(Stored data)
+---+

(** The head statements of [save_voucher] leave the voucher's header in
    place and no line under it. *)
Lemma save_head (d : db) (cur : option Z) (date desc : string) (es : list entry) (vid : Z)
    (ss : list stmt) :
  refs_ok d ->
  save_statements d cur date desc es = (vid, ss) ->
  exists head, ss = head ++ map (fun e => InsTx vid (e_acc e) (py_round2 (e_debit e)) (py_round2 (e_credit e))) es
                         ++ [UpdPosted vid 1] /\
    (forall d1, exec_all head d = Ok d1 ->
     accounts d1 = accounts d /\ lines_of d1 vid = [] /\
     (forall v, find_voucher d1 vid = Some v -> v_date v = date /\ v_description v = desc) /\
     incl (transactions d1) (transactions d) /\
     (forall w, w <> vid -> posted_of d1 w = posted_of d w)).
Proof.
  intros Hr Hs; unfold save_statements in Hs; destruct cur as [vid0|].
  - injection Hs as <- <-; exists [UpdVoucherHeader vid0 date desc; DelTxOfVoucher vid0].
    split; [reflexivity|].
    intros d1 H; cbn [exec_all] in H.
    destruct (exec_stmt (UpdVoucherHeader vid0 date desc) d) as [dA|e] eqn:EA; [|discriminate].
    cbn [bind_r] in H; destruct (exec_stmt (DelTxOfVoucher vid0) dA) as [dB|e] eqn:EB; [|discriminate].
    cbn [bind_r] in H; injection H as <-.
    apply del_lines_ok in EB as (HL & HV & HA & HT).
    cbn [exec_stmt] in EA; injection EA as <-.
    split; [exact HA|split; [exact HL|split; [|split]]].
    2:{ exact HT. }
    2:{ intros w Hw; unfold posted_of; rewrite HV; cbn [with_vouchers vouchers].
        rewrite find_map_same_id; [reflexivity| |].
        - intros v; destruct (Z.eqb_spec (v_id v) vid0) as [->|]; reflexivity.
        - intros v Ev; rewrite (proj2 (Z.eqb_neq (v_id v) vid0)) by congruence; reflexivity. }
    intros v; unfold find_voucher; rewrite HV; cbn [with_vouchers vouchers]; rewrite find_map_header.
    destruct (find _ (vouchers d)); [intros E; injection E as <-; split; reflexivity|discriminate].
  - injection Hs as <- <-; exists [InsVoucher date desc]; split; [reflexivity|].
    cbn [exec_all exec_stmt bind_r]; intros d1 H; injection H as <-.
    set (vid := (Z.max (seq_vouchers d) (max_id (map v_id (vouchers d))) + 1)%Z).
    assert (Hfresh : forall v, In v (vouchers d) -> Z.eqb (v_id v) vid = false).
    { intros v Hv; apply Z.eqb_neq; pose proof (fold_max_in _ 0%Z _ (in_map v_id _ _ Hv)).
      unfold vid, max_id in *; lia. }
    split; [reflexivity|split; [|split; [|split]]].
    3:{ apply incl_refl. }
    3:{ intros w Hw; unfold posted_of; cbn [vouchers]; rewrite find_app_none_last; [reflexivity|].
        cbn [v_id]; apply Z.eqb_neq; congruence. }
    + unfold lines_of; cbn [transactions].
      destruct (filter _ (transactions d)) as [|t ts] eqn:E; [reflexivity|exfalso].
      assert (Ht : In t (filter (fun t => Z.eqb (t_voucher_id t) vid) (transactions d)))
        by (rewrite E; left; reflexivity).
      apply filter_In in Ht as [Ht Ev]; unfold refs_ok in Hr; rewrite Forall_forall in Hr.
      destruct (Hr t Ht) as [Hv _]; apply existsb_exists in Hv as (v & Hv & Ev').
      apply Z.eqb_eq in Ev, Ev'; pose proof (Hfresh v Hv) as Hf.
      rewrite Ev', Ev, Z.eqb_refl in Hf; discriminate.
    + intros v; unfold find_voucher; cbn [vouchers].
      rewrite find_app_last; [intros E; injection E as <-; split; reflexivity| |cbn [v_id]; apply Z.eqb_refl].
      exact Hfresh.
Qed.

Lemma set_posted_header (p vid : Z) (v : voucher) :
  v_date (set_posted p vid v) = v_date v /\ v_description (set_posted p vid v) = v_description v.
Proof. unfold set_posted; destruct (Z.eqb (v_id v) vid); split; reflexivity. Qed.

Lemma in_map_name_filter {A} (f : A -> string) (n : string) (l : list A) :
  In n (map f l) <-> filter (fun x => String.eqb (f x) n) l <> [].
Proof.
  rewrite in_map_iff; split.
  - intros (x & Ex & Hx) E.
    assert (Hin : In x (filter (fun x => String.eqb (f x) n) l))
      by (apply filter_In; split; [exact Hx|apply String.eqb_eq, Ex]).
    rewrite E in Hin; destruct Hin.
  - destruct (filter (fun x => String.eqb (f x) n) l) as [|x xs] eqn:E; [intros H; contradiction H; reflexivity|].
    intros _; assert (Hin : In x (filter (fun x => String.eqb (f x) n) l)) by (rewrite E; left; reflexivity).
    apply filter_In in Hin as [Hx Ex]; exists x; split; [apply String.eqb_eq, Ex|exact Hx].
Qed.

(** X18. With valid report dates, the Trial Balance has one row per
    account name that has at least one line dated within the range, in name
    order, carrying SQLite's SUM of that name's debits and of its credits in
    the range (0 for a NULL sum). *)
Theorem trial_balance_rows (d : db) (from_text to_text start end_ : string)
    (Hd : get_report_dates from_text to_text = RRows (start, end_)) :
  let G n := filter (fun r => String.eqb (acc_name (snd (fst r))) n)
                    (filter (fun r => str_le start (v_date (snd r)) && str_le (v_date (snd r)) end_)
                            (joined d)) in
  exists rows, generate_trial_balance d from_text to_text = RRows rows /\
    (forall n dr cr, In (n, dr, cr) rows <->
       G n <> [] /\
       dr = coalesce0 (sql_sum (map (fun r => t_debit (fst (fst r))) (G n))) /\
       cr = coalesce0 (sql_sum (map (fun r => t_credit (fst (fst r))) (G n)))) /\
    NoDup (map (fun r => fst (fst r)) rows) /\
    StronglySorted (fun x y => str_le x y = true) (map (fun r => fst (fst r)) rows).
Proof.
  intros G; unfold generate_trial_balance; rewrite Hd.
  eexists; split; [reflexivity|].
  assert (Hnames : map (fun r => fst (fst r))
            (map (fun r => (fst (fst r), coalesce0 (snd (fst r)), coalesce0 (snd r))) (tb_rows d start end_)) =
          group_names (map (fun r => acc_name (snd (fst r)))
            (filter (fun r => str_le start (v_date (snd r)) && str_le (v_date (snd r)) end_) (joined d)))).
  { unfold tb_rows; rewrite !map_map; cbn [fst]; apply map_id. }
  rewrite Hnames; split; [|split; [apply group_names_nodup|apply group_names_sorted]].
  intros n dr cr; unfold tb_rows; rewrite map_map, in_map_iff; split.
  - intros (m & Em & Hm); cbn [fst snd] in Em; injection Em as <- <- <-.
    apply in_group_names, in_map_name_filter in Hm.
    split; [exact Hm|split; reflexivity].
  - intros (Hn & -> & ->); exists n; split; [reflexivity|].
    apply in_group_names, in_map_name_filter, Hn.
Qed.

+---+

— Exercise objective —
Look through the entries. Copy out each line with "range" in it.

— Solution —
    account name that has at least one line dated within the range, in name
    the range (0 for a NULL sum). *)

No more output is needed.